Additionally, according to some example embodiments, applying the plurality of degrees of freedom for metasurface resonators may further comprise implementing a resonator proximity constraint between metasurface resonators such that no metasurface resonator is within a threshold distance of another metasurface resonator. Additionally or alternatively, according to some example embodiments, applying the plurality of degrees of freedom for metasurface resonators may further comprise implementing a feed proximity constraint such that no metasurface resonator is within a threshold distance of any of the plurality of feeds.

Additionally or alternatively, according to some example embodiments, the metasurface resonator geometries that exhibit different polarizabilities defined in the candidate library may be defined with respect to a defined phase interval. Additionally or alternatively, according to some example embodiments, applying the plurality of degrees of freedom for metasurface resonators may further comprise varying a phase of the plurality of feeds. Additionally or alternatively, according to some example embodiments, the waveguide is a parallel plate waveguide. Additionally or alternatively, according to some example embodiments, at least some of the plurality of radiation patterns may have different polarizations, frequencies, and/or beam angles. Additionally or alternatively, according to some example embodiments, the metasurface resonators may be complementary electric inductor-capacitor (cELC) resonators. Additionally or alternatively, according to some example embodiments, determining a desired source field associated with the plurality of radiation patterns may comprise performing a holographic synthesis of the plurality of radiation patterns. Additionally or alternatively, according to some example embodiments, the example method may further comprise determining, based on the desired source field, a number of feeds of the plurality of feeds and the feed locations of the plurality of feeds. Additionally or alternatively, according to some example embodiments, the grid may be non-uniform (i.e., non-rectangular). Additionally or alternatively, according to some example embodiments, the metasurface resonator geometries of the candidate library may exhibit different phases and magnitudes. Additionally or alternatively, according to some example embodiments, the plurality of degrees of freedom for metasurface resonators further comprises externally controlled dynamic devices for tuning the metasurface resonators. Such externally controlled dynamic devices may be embodied as, for example, a controllable switch, and may be operable to change a characteristic of a respective metasurface resonator to, for example, cause the metasurface resonator to no longer resonate, change resonant frequencies or beam angles, or the like.

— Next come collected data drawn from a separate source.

(** * A limit order book with a position ledger: server/orderbook.js and the
      trading handlers of server/index.js

    The development embeds the [OrderBook] class (price levels, matching,
    cancellation, click-to-take, the position ledger) and the market
    lifecycle handlers of the socket server, and proves the properties of
    the specification about them.

    Modelling conventions.
    - A finite JavaScript number is represented by its rational value
      ([Qc], canonical fractions, so that [=] is numeric equality as [===]
      is on finite numbers). The operations come at two levels. At the
      first, [+], [-], [*] and [/] are exact. What is proved there is
      about the order of the queues, the keys of the maps, ids, the
      tape, the position limit and the lifecycle; a snapped price enters
      as the key that [snapToTick] returns, and sums and differences of
      quantities are exact, as they are in the code on integers of
      magnitude below 2^53. The running totals that [onTradeHook] keeps
      are carried at this level only, and all that is stated of them is
      when they are left as they are. At the second level, module [Fl], every arithmetic
      operation of the source is followed by the rounding [fl] of its
      result, as in the code. What depends on rounding, the totals of
      the ledger and the booking of a self-trade, is proved there for
      every rounding that leaves 0 as it is, and evaluated with [b64],
      the rounding of binary64. The first level is the second with the
      identity for [fl]. NaN, the infinities (overflow) and the sign of
      zero are outside both.
    - A [Map] is a finite map ([gmap]); the only uses of key order in the
      source ([Math.max]/[Math.min] over the keys) do not depend on it.
    - [Date.now()] is the argument [now] of an operation.
    - The [onTrade] callback is an effect of [_recordTrade]: every
      operation returns, next to its result and the new book, the list of
      trades it handed to the callback, in order.
    - An operation returns [None] when it would not return normally (a
      loop that runs out of the iteration budget it is given, or a read of
      a missing level); the totality lemmas show this never happens. *)

From Stdlib Require Import QArith Qcanon Qround Qabs.
From stdpp Require Import numbers gmap strings list fin_maps sorting.

Local Open Scope Qc_scope.

(** * The program *)

(** ** Numbers *)

Abbreviation num := Qc (only parsing).

Definition num_of_Z (z : Z) : num := Q2Qc (inject_Z z).

(** [Math.min(a, b)], [Math.max(a, b)] and [Math.abs(a)]. *)
Definition Math_min (a b : num) : num := if bool_decide (b < a) then b else a.
Definition Math_max (a b : num) : num := if bool_decide (a < b) then b else a.
Definition Math_abs (a : num) : num := if bool_decide (a < 0) then - a else a.

(** [Math.round(x)]: the nearest integer, ties towards plus infinity. *)
Definition Math_round (x : num) : num :=
  num_of_Z (Qfloor (x + Q2Qc (1 # 2))).

(** [+x || d] on a number: [d] replaces the falsy value 0. *)
Definition or_default (x d : num) : num :=
  if bool_decide (x = 0) then d else x.

(** ** Records *)

Module Order.
Record t := mk {
  id : Z;
  userId : string;
  side : string;          (* 'buy' | 'sell' *)
  price : num;
  qty : num;
  leaves : num;
  ts : Z
}.

(** The constructor of the class: [leaves] starts at [qty]. *)
Definition new (id : Z) (userId side : string) (price qty : num) (ts : Z) : t :=
  mk id userId side price qty qty ts.

Definition set_leaves (l : num) (o : t) : t :=
  mk (id o) (userId o) (side o) (price o) (qty o) l (ts o).

#[global] Instance order_eq_dec : EqDecision t.
Proof. solve_decision. Defined.
End Order.

Module Pos.
Record t := mk { qty : num; cash : num }.

Definition zero : t := mk 0 0.
Definition add_qty (d : num) (p : t) : t := mk (qty p + d) (cash p).
Definition sub_qty (d : num) (p : t) : t := mk (qty p - d) (cash p).
Definition add_cash (d : num) (p : t) : t := mk (qty p) (cash p + d).
Definition sub_cash (d : num) (p : t) : t := mk (qty p) (cash p - d).

#[global] Instance pos_eq_dec : EqDecision t.
Proof. solve_decision. Defined.
End Pos.

Module Trade.
Record t := mk {
  ts : Z;
  symbol : string;
  price : num;
  qty : num;
  buyer : string;
  seller : string
}.

#[global] Instance trade_eq_dec : EqDecision t.
Proof. solve_decision. Defined.
End Trade.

FIG. 8C illustrates a flowchart of another example method for constructing a multifunctional antenna structure configured to generate a plurality of radiation patterns. In this regard, the example method may comprise, at 880, determining (e.g., by processing circuitry) a desired source field associated with the plurality of radiation patterns, and, at 882, receiving feed locations for a plurality of feeds of a waveguide to an antenna aperture surface of an antenna. The feed locations may be spatially-defined positions on the waveguide. The example method may also comprise, at 884, defining a grid on the antenna aperture surface, where the grid defines a plurality of resonator locations. The example method may further comprise, at 886, placing a metasurface resonator at a first resonator location of the plurality of resonator locations that exhibits a minimum error relative to the desired source field and satisfies a maximum error threshold relative to the desired source field. The metasurface resonator may be determined (e.g., by processing circuitry), based on the feed locations and a plurality of degrees of freedom for the first resonator location. The example method may also comprise, at 888, discarding a second resonator location of the plurality of resonator locations in response to determining (e.g., by processing circuitry) that no metasurface resonator at the second resonator location satisfies the maximum error threshold. In this regard, the plurality of degrees of freedom may comprise metasurface resonator geometries that exhibit different polarizabilities defined in a candidate library.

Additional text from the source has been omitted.